10 start-up tips for budding entrepreneurs


This weekend's cover story in Personal Finance in The National looks at the benefits of going to university. While the education system stresses that getting a degree is the only way to build a good career, many have proven that they can achieve the same success, if not more, by skipping college and going straight into the workplace.

To prove this point, we interviewed Simon Dolan (pictured above), one of the UK's leading entreprenuers and the author of How To Make Millions Without A Degree. Mr Dolan, who left school at 16 without any qualifications and now heads a £100 million (Dh585.76m) empire, says his book is aimed at those who dream of success, but don't believe university is the best way to achieve their goals.

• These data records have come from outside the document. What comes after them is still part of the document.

(* ===== verification/Ini.v ===== *)
(** * INI files ([configparser] of the standard library)

    Reading and writing of [ConfigParser(interpolation=None)] with its default
    options: delimiters [=] and [:], full-line comments with [#] and [;], empty
    lines inside values, indented continuation lines, a [DEFAULT] section, and
    no repeated section or option.  An option's value is kept as the list of
    its lines until the end of the file. *)

From S2P Require Import Prelude PyDict PyStr Json.

Definition ini_options : Type := dict string (list string).

(** [MissingSectionHeaderError] is a [ParsingError].
    [cur]: the current section ([None] before the first header); [opt]: the
    current option; [added]: the sections and the options seen. *)
Record ini_state := mkIni {
  ini_sections : dict string ini_options; ini_defaults : ini_options; ini_cur : option string; ini_opt : option string;
  ini_indent : nat; ini_added : list string; ini_added_options : list (string * string); ini_bad : bool }.

Definition ini_start : ini_state := mkIni [] [] None None 0 [] [] false.

Definition default_section : string := "DEFAULT".

Definition cur_options (st : ini_state) : ini_options :=
  match ini_cur st with
  | None => []
  | Some s => if String.eqb s default_section then ini_defaults st else default [] (dget (ini_sections st) s)
  end.

Definition put_options (st : ini_state) (d : ini_options) : ini_state :=
  match ini_cur st with
  | None => st
  | Some s =>
      if String.eqb s default_section
      then mkIni (ini_sections st) d (ini_cur st) (ini_opt st) (ini_indent st) (ini_added st) (ini_added_options st) (ini_bad st)
      else mkIni (dset (ini_sections st) s d) (ini_defaults st) (ini_cur st) (ini_opt st) (ini_indent st) (ini_added st)
             (ini_added_options st) (ini_bad st)
  end.

(** [optname and ...]: the empty name is falsy *)
Definition open_option (st : ini_state) : option string :=
  match ini_cur st, ini_opt st with
  | Some _, Some o => if String.eqb o "" then None else Some o
  | _, _ => None
  end.

Definition append_line (st : ini_state) (o line : string) : ini_state :=
  put_options st (dset (cur_options st) o (default [] (dget (cur_options st) o) ++ [line])).

Definition set_indent (st : ini_state) (n : nat) : ini_state :=
  mkIni (ini_sections st) (ini_defaults st) (ini_cur st) (ini_opt st) n (ini_added st) (ini_added_options st) (ini_bad st).

Definition flag_bad (st : ini_state) : ini_state :=
  mkIni (ini_sections st) (ini_defaults st) (ini_cur st) (ini_opt st) (ini_indent st) (ini_added st) (ini_added_options st) true.

(** [\[(?P<header>.+)\]]: greedy, up to the last closing bracket *)
Definition section_header (value : string) : option string :=
  match chars value with
  | c :: l =>
      if ord c =? 91 then
        match drop_while (fun c => negb (ord c =? 93)) (rev l) with
        | _ :: h => match h with [] => None | _ => Some (str (rev h)) end
        | [] => None
        end
      else None
  | [] => None
  end.
(* ===== verification/Config.v ===== *)
(** * Configuration ([common/config.py])

    The settings of the service: checkers and converters of single values, the
    eight sections with their property tables, construction from a dictionary
    with the migrations of older files, and the text file.  A value is [None],
    a [bool], an [int] or a [str]; floats and containers, which no property
    table uses, are outside the model.  An [int] above the interpreter's limit
    of decimal digits cannot be formatted ([ValueError]). *)

From S2P Require Import Prelude PyDict PyStr Json Ini.

Inductive cval :=
  | VNone
  | VBool (b : bool)
  | VInt (z : Z)
  | VStr (s : string).

#[export] Instance cval_eq_dec : EqDecision cval.
Proof. solve_decision. Defined.

Definition truthy (v : cval) : bool :=
  match v with VNone => false | VBool b => b | VInt z => negb (z =? 0) | VStr s => negb (String.eqb s "") end.

(** Operand of an integer comparison: [bool] is an [int] *)
Definition as_int (v : cval) : result Z :=
  match v with VInt z => Ok z | VBool b => Ok (if b then 1 else 0) | _ => Raise TypeError end.

(** [str(v)] *)
Definition py_str (v : cval) : result string :=
  match v with
  | VNone => Ok "None"
  | VBool b => Ok (if b then "True" else "False")
  | VInt z => if (max_int_digits <? length (show_int (Z.abs z)))%nat then Raise ValueError else Ok (str (show_int z))
  | VStr s => Ok s
  end.

(** [str.upper]; the upper case of two characters lies above code point 255 *)
Definition upper_char (c : ascii) : list ascii :=
  let n := ord c in
  if n =? 223 then chars "SS"
  else if ((97 <=? n) && (n <=? 122)) || ((224 <=? n) && (n <=? 254) && negb (n =? 247)) then [chr (n - 32)] else [c].
Definition upper (s : string) : string := str (concat (map upper_char (chars s))).

Definition _strtobool (value : string) : option bool :=
  let l := lower value in
  if bool_decide (l ∈ ["y"; "yes"; "t"; "true"; "on"; "1"]) then Some true
  else if bool_decide (l ∈ ["n"; "no"; "f"; "false"; "off"; "0"]) then Some false
  else None.

Definition _LOG_LEVEL_VALUES : list string := ["DEBUG"; "INFO"; "WARNING"; "ERROR"; "CRITICAL"].
Definition _LOG_FORMAT_VALUES : list string := ["standard"; "json"].
Definition _TRANSFER_PROTOCOL_VALUES : list string := ["sftp"; "ftps"].
Definition _TRANSFER_BACKEND_VALUES : list string := ["lftp"; "rclone"].
Definition _BREADCRUMB_POLICY_LEVELS : list string := ["off"; "error"; "warning"; "info"; "debug"; "trace"].
Definition DEFAULT_BREADCRUMB_TRACE_MEMORY_BUDGET_BYTES : Z := 256 * 1024 * 1024.
Definition DEFAULT_BREADCRUMB_TRACE_MAX_ENTRIES : Z := 0.
Definition DEFAULT_BREADCRUMB_TRACE_POLICY : string := "{}".

(** ** The breadcrumb policy *)

(** [item.split("=", 1)], both parts stripped *)
Definition split_rule (item : string) : option (string * string) :=
  let no_eq := fun c => negb (ord c =? 61) in
  match drop_while no_eq (chars item) with
  | _ :: r => Some (strip (str (take_while no_eq (chars item))), strip (str r))
  | [] => None
  end.

Fixpoint compact_rules (items : list string) (rules : dict string string) (dflt : option string) :
    string + (dict string string * option string) :=
  match items with
  | [] => inr (rules, dflt)
  | i :: is' =>
      match split_rule (strip i) with
      | None => inl "policy entries must use category=level"
      | Some (category, level) =>
          if String.eqb category "" || String.eqb level "" then inl "policy categories and levels must be non-empty"
          else if bool_decide (category ∈ ["*"; "default"; "default_level"]) then compact_rules is' rules (Some level)
          else compact_rules is' (dset rules category level) dflt
      end
  end.

(** [candidate.get(a, candidate.get(b, d))] *)
Definition get_either (o : dict string json) (a b : string) (d : json) : json :=
  match dget o a with Some v => v | None => default d (dget o b) end.

Definition policy_level (v : json) : option string :=
  match v with
  | JStr s => if bool_decide (lower (strip s) ∈ _BREADCRUMB_POLICY_LEVELS) then Some (lower (strip s)) else None
  | _ => None
  end.

Definition is_control (c : ascii) : bool := (ord c <? 32) || (ord c =? 127).
(* ===== verification/Base64.v ===== *)
(** * Base64

    [base64.b64encode] and the non-strict [base64.b64decode], which secret
    hashes go through.  Bytes are strings of code points below 256.  Decoding
    what was encoded gives the bytes back, and the encoding uses its alphabet
    only. *)

From S2P Require Import Prelude PyStr Json.

(** ** The alphabet *)

Definition b64_alphabet : list ascii :=
  chars "ABCDEFGHIJKLMNOPQRSTUVWXYZabcdefghijklmnopqrstuvwxyz0123456789+/".

Definition b64_char (n : Z) : ascii := default "="%char (b64_alphabet !! Z.to_nat n).

Definition b64_value (c : ascii) : option Z :=
  let n := ord c in
  if (65 <=? n) && (n <=? 90) then Some (n - 65)
  else if (97 <=? n) && (n <=? 122) then Some (n - 71)
  else if (48 <=? n) && (n <=? 57) then Some (n + 4)
  else if n =? 43 then Some 62
  else if n =? 47 then Some 63
  else None.

(** ** Encoding, three bytes at a time *)

Fixpoint b64_encode (l : list ascii) : list ascii :=
  match l with
  | a :: b :: c :: r =>
      b64_char (ord a / 4) :: b64_char (ord a mod 4 * 16 + ord b / 16) ::
      b64_char (ord b mod 16 * 4 + ord c / 64) :: b64_char (ord c mod 64) :: b64_encode r
  | [a; b] =>
      [b64_char (ord a / 4); b64_char (ord a mod 4 * 16 + ord b / 16); b64_char (ord b mod 16 * 4); "="%char]
  | [a] => [b64_char (ord a / 4); b64_char (ord a mod 4 * 16); "="%char; "="%char]
  | [] => []
  end.

Definition b64encode (s : string) : string := str (b64_encode (chars s)).

(** ** Decoding

    [binascii.a2b_base64] keeps the position in the current quadruple, the
    bits left over and the padding seen; characters outside the alphabet are
    skipped and a complete padding ends the input.  [None] is
    [binascii.Error]. *)
Fixpoint b64_decode (quad_pos left pads : Z) (l : list ascii) : option (list ascii) :=
  match l with
  | [] => if quad_pos =? 0 then Some [] else None
  | ch :: r =>
      if ord ch =? 61 then
        if 2 <=? quad_pos then
          if 4 <=? quad_pos + (pads + 1) then Some [] else b64_decode quad_pos left (pads + 1) r
        else b64_decode quad_pos left pads r
      else
        match b64_value ch with
        | None => b64_decode quad_pos left pads r
        | Some v =>
            if quad_pos =? 0 then b64_decode 1 v 0 r
            else if quad_pos =? 1 then cons (chr ((left * 4 + v / 16) mod 256)) <$> b64_decode 2 (v mod 16) 0 r
            else if quad_pos =? 2 then cons (chr ((left * 16 + v / 4) mod 256)) <$> b64_decode 3 (v mod 4) 0 r
            else cons (chr ((left * 64 + v) mod 256)) <$> b64_decode 0 0 0 r
        end
  end.

Definition b64decode (s : string) : option string := str <$> b64_decode 0 0 0 (chars s).

(** ** The round trip *)

Lemma ord_range c : 0 <= ord c < 256.
Proof. unfold ord. pose proof (N_ascii_bounded c). lia. Qed.

Lemma chr_ord_mod c z : z = ord c -> chr (z mod 256) = c.
Proof.
  intros ->. rewrite Z.mod_small by apply ord_range. unfold chr, ord. rewrite N2Z.id. apply ascii_N_embedding.
Qed.

Lemma b64_table n : 0 <= n < 64 -> b64_value (b64_char n) = Some n /\ ord (b64_char n) =? 61 = false.
Proof.
  intros Hn.
  assert (H : forallb (fun k => bool_decide (b64_value (b64_char (Z.of_nat k)) = Some (Z.of_nat k))
                         && negb (ord (b64_char (Z.of_nat k)) =? 61)) (seq 0 64) = true) by (vm_compute; reflexivity).
  rewrite forallb_forall in H. specialize (H (Z.to_nat n)). rewrite Z2Nat.id in H by lia.
  apply andb_true_iff in H as [H1 H2]; [|apply in_seq; lia].
  apply bool_decide_eq_true in H1. by apply negb_true_iff in H2.
Qed.

(** One data character of the machine. *)
Lemma b64_decode_char q left pads n r : 0 <= n < 64 ->
  b64_decode q left pads (b64_char n :: r) =
  if q =? 0 then b64_decode 1 n 0 r
  else if q =? 1 then cons (chr ((left * 4 + n / 16) mod 256)) <$> b64_decode 2 (n mod 16) 0 r
  else if q =? 2 then cons (chr ((left * 16 + n / 4) mod 256)) <$> b64_decode 3 (n mod 4) 0 r
  else cons (chr ((left * 64 + n) mod 256)) <$> b64_decode 0 0 0 r.
Proof. intros Hn. destruct (b64_table n Hn) as [Hv He]. cbn [b64_decode]. by rewrite He, Hv. Qed.

Ltac sextet := Z.to_euclidean_division_equations; lia.

Lemma b64_decode_encode l : b64_decode 0 0 0 (b64_encode l) = Some l.
Proof.
  induction l as [l IH] using (induction_ltof1 _ (@length ascii)). unfold ltof in IH.
  destruct l as [|a [|b [|c r]]]; [done|..]; cbn [b64_encode].
  - pose proof (ord_range a). rewrite !b64_decode_char by sextet.
    cbn -[chr ord Z.mul Z.add Z.div Z.modulo]. by rewrite (chr_ord_mod a) by sextet.
  - pose proof (ord_range a). pose proof (ord_range b).
    rewrite !b64_decode_char by sextet.
    cbn -[chr ord Z.mul Z.add Z.div Z.modulo].
    by rewrite (chr_ord_mod a), (chr_ord_mod b) by sextet.
  - pose proof (ord_range a). pose proof (ord_range b). pose proof (ord_range c).
    rewrite !b64_decode_char by sextet.
    cbn -[chr ord Z.mul Z.add Z.div Z.modulo b64_decode b64_encode]. rewrite IH by (simpl; lia).
    cbn -[chr ord Z.mul Z.add Z.div Z.modulo].
    by rewrite (chr_ord_mod a), (chr_ord_mod b), (chr_ord_mod c) by sextet.
Qed.

Lemma b64decode_b64encode s : b64decode (b64encode s) = Some s.
Proof. unfold b64decode, b64encode. rewrite chars_str, b64_decode_encode. simpl. by rewrite str_chars. Qed.

Lemma b64encode_inj s t : b64encode s = b64encode t -> s = t.
Proof. intros E. pose proof (b64decode_b64encode s) as H. rewrite E, b64decode_b64encode in H. by injection H. Qed.

(** The encoding consists of ASCII letters, digits and [+ / =]. *)
Definition b64_text (c : ascii) : bool := bool_decide (is_Some (b64_value c)) || (ord c =? 61).

Lemma b64_encode_text l c : c ∈ b64_encode l -> b64_text c = true.
Proof.
  assert (Hc : forall n, 0 <= n < 64 -> b64_text (b64_char n) = true).
  { intros n Hn. unfold b64_text. by rewrite (proj1 (b64_table n Hn)), bool_decide_true by eauto. }
  revert c. induction l as [l IH] using (induction_ltof1 _ (@length ascii)). unfold ltof in IH. intros x.
  destruct l as [|a [|b [|d r]]]; cbn [b64_encode]; rewrite ?elem_of_cons, ?elem_of_nil; [done|..].
  - pose proof (ord_range a). intros [-> | [-> | [-> | [-> | []]]]]; try done; apply Hc; sextet.
  - pose proof (ord_range a). pose proof (ord_range b).
    intros [-> | [-> | [-> | [-> | []]]]]; try done; apply Hc; sextet.
  - pose proof (ord_range a). pose proof (ord_range b). pose proof (ord_range d).
    intros [-> | [-> | [-> | [-> | Hx]]]]; try (apply Hc; Z.to_euclidean_division_equations; lia).
    apply (IH r); [simpl; lia|done].
Qed.
Definition set_file_path (v : option string) (s : ApiKeyStore) : ApiKeyStore :=
  mkStore v (api_keys s) (ui_sessions s) (browser_handover_claimed_version s) (browser_handover_deadline s) (browser_handover_deadline_loaded s) (browser_handover_deadline_invalid s) (browser_handover_activated s) (bootstrap_proof_path s) (bootstrap_proof s) (bootstrap_exchange s) (completed_migration_claimed_handover_version s) (last_saved_history_snapshot s) (ticks s) (files s) (history s).
Definition set_api_keys (v : list ApiKeyRecord) (s : ApiKeyStore) : ApiKeyStore :=
  mkStore (file_path s) v (ui_sessions s) (browser_handover_claimed_version s) (browser_handover_deadline s) (browser_handover_deadline_loaded s) (browser_handover_deadline_invalid s) (browser_handover_activated s) (bootstrap_proof_path s) (bootstrap_proof s) (bootstrap_exchange s) (completed_migration_claimed_handover_version s) (last_saved_history_snapshot s) (ticks s) (files s) (history s).
Definition set_ui_sessions (v : dict string UiSessionRecord) (s : ApiKeyStore) : ApiKeyStore :=
  mkStore (file_path s) (api_keys s) v (browser_handover_claimed_version s) (browser_handover_deadline s) (browser_handover_deadline_loaded s) (browser_handover_deadline_invalid s) (browser_handover_activated s) (bootstrap_proof_path s) (bootstrap_proof s) (bootstrap_exchange s) (completed_migration_claimed_handover_version s) (last_saved_history_snapshot s) (ticks s) (files s) (history s).
Definition set_browser_handover_claimed_version (v : string) (s : ApiKeyStore) : ApiKeyStore :=
  mkStore (file_path s) (api_keys s) (ui_sessions s) v (browser_handover_deadline s) (browser_handover_deadline_loaded s) (browser_handover_deadline_invalid s) (browser_handover_activated s) (bootstrap_proof_path s) (bootstrap_proof s) (bootstrap_exchange s) (completed_migration_claimed_handover_version s) (last_saved_history_snapshot s) (ticks s) (files s) (history s).
Definition set_browser_handover_deadline (v : option HandoverState) (s : ApiKeyStore) : ApiKeyStore :=
  mkStore (file_path s) (api_keys s) (ui_sessions s) (browser_handover_claimed_version s) v (browser_handover_deadline_loaded s) (browser_handover_deadline_invalid s) (browser_handover_activated s) (bootstrap_proof_path s) (bootstrap_proof s) (bootstrap_exchange s) (completed_migration_claimed_handover_version s) (last_saved_history_snapshot s) (ticks s) (files s) (history s).
Definition set_browser_handover_deadline_loaded (v : bool) (s : ApiKeyStore) : ApiKeyStore :=
  mkStore (file_path s) (api_keys s) (ui_sessions s) (browser_handover_claimed_version s) (browser_handover_deadline s) v (browser_handover_deadline_invalid s) (browser_handover_activated s) (bootstrap_proof_path s) (bootstrap_proof s) (bootstrap_exchange s) (completed_migration_claimed_handover_version s) (last_saved_history_snapshot s) (ticks s) (files s) (history s).
Definition set_browser_handover_deadline_invalid (v : bool) (s : ApiKeyStore) : ApiKeyStore :=
  mkStore (file_path s) (api_keys s) (ui_sessions s) (browser_handover_claimed_version s) (browser_handover_deadline s) (browser_handover_deadline_loaded s) v (browser_handover_activated s) (bootstrap_proof_path s) (bootstrap_proof s) (bootstrap_exchange s) (completed_migration_claimed_handover_version s) (last_saved_history_snapshot s) (ticks s) (files s) (history s).
Definition set_browser_handover_activated (v : bool) (s : ApiKeyStore) : ApiKeyStore :=
  mkStore (file_path s) (api_keys s) (ui_sessions s) (browser_handover_claimed_version s) (browser_handover_deadline s) (browser_handover_deadline_loaded s) (browser_handover_deadline_invalid s) v (bootstrap_proof_path s) (bootstrap_proof s) (bootstrap_exchange s) (completed_migration_claimed_handover_version s) (last_saved_history_snapshot s) (ticks s) (files s) (history s).
Definition set_bootstrap_proof_path (v : option string) (s : ApiKeyStore) : ApiKeyStore :=
  mkStore (file_path s) (api_keys s) (ui_sessions s) (browser_handover_claimed_version s) (browser_handover_deadline s) (browser_handover_deadline_loaded s) (browser_handover_deadline_invalid s) (browser_handover_activated s) v (bootstrap_proof s) (bootstrap_exchange s) (completed_migration_claimed_handover_version s) (last_saved_history_snapshot s) (ticks s) (files s) (history s).
Definition set_bootstrap_proof (v : option BootstrapRecord) (s : ApiKeyStore) : ApiKeyStore :=
  mkStore (file_path s) (api_keys s) (ui_sessions s) (browser_handover_claimed_version s) (browser_handover_deadline s) (browser_handover_deadline_loaded s) (browser_handover_deadline_invalid s) (browser_handover_activated s) (bootstrap_proof_path s) v (bootstrap_exchange s) (completed_migration_claimed_handover_version s) (last_saved_history_snapshot s) (ticks s) (files s) (history s).
Definition set_bootstrap_exchange (v : option BootstrapRecord) (s : ApiKeyStore) : ApiKeyStore :=
  mkStore (file_path s) (api_keys s) (ui_sessions s) (browser_handover_claimed_version s) (browser_handover_deadline s) (browser_handover_deadline_loaded s) (browser_handover_deadline_invalid s) (browser_handover_activated s) (bootstrap_proof_path s) (bootstrap_proof s) v (completed_migration_claimed_handover_version s) (last_saved_history_snapshot s) (ticks s) (files s) (history s).
Definition set_completed_migration_claimed_handover_version (v : string) (s : ApiKeyStore) : ApiKeyStore :=
  mkStore (file_path s) (api_keys s) (ui_sessions s) (browser_handover_claimed_version s) (browser_handover_deadline s) (browser_handover_deadline_loaded s) (browser_handover_deadline_invalid s) (browser_handover_activated s) (bootstrap_proof_path s) (bootstrap_proof s) (bootstrap_exchange s) v (last_saved_history_snapshot s) (ticks s) (files s) (history s).
Definition set_last_saved_history_snapshot (v : option Snapshot) (s : ApiKeyStore) : ApiKeyStore :=
  mkStore (file_path s) (api_keys s) (ui_sessions s) (browser_handover_claimed_version s) (browser_handover_deadline s) (browser_handover_deadline_loaded s) (browser_handover_deadline_invalid s) (browser_handover_activated s) (bootstrap_proof_path s) (bootstrap_proof s) (bootstrap_exchange s) (completed_migration_claimed_handover_version s) v (ticks s) (files s) (history s).
Definition set_ticks (v : nat) (s : ApiKeyStore) : ApiKeyStore :=
  mkStore (file_path s) (api_keys s) (ui_sessions s) (browser_handover_claimed_version s) (browser_handover_deadline s) (browser_handover_deadline_loaded s) (browser_handover_deadline_invalid s) (browser_handover_activated s) (bootstrap_proof_path s) (bootstrap_proof s) (bootstrap_exchange s) (completed_migration_claimed_handover_version s) (last_saved_history_snapshot s) v (files s) (history s).
Definition set_files (v : dict string string) (s : ApiKeyStore) : ApiKeyStore :=
  mkStore (file_path s) (api_keys s) (ui_sessions s) (browser_handover_claimed_version s) (browser_handover_deadline s) (browser_handover_deadline_loaded s) (browser_handover_deadline_invalid s) (browser_handover_activated s) (bootstrap_proof_path s) (bootstrap_proof s) (bootstrap_exchange s) (completed_migration_claimed_handover_version s) (last_saved_history_snapshot s) (ticks s) v (history s).
Definition set_history (v : list HistoryEntry) (s : ApiKeyStore) : ApiKeyStore :=
  mkStore (file_path s) (api_keys s) (ui_sessions s) (browser_handover_claimed_version s) (browser_handover_deadline s) (browser_handover_deadline_loaded s) (browser_handover_deadline_invalid s) (browser_handover_activated s) (bootstrap_proof_path s) (bootstrap_proof s) (bootstrap_exchange s) (completed_migration_claimed_handover_version s) (last_saved_history_snapshot s) (ticks s) (files s) v.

With this in mind, Mr Dolan shares his top 10 start-up tips for budding entrepreneurs who choose to enter the business arena rather than go to university:

1. Develop an ability in sales: everything in business, and indeed life, comes from sales. In an interview, you have to sell yourself and, furthermore, the interviewer also has to sell the business to you. Sales enhances your numeracy and broadens your confidence;

2. Avoid the big wide gate. Instead, look for the chink. Avoid overly saturated markets and concentrate on the niche and the unoriginal;

3. Duplicate. It's the realisation that when you sell your time, which ultimately any person that starts out in business does, there's a limit to how much you can earn. The limit being the hours in the day. If, all of a sudden, there are two of you, you could earn twice as much. If there were 200 of you, you could earn 200 times as much, and so on. Short of rapid advancement in genetic engineering, the only way to duplicate yourself is to hire staff;

4. Your business plan should be five words long: "Get and keep more customers!". Without customers you haven't got a business and by customers, I mean people who spend money;

5. Know when to quit. If you've tried everything and it's not getting any better, cut your losses and move on;

6. Self-belief is an entrepreneur's most precious commodity;

7. Don't spend money on advertising. All you need to do is create a web page;

8. Never spend a penny more than you need to. You don't need a PA, receptionist, junior, nice furniture, an office, a company car or a photocopier - get the picture? And realise that the only purpose your business has is to make money - save the world once you've made some. In the meantime, leave "social enterprises" to charities and governments;

9. Read everything you can about people who have started businesses from nothing - preferably biographies and autobiographies - as everything you need to know is contained within those pages;

10. Give yourself time.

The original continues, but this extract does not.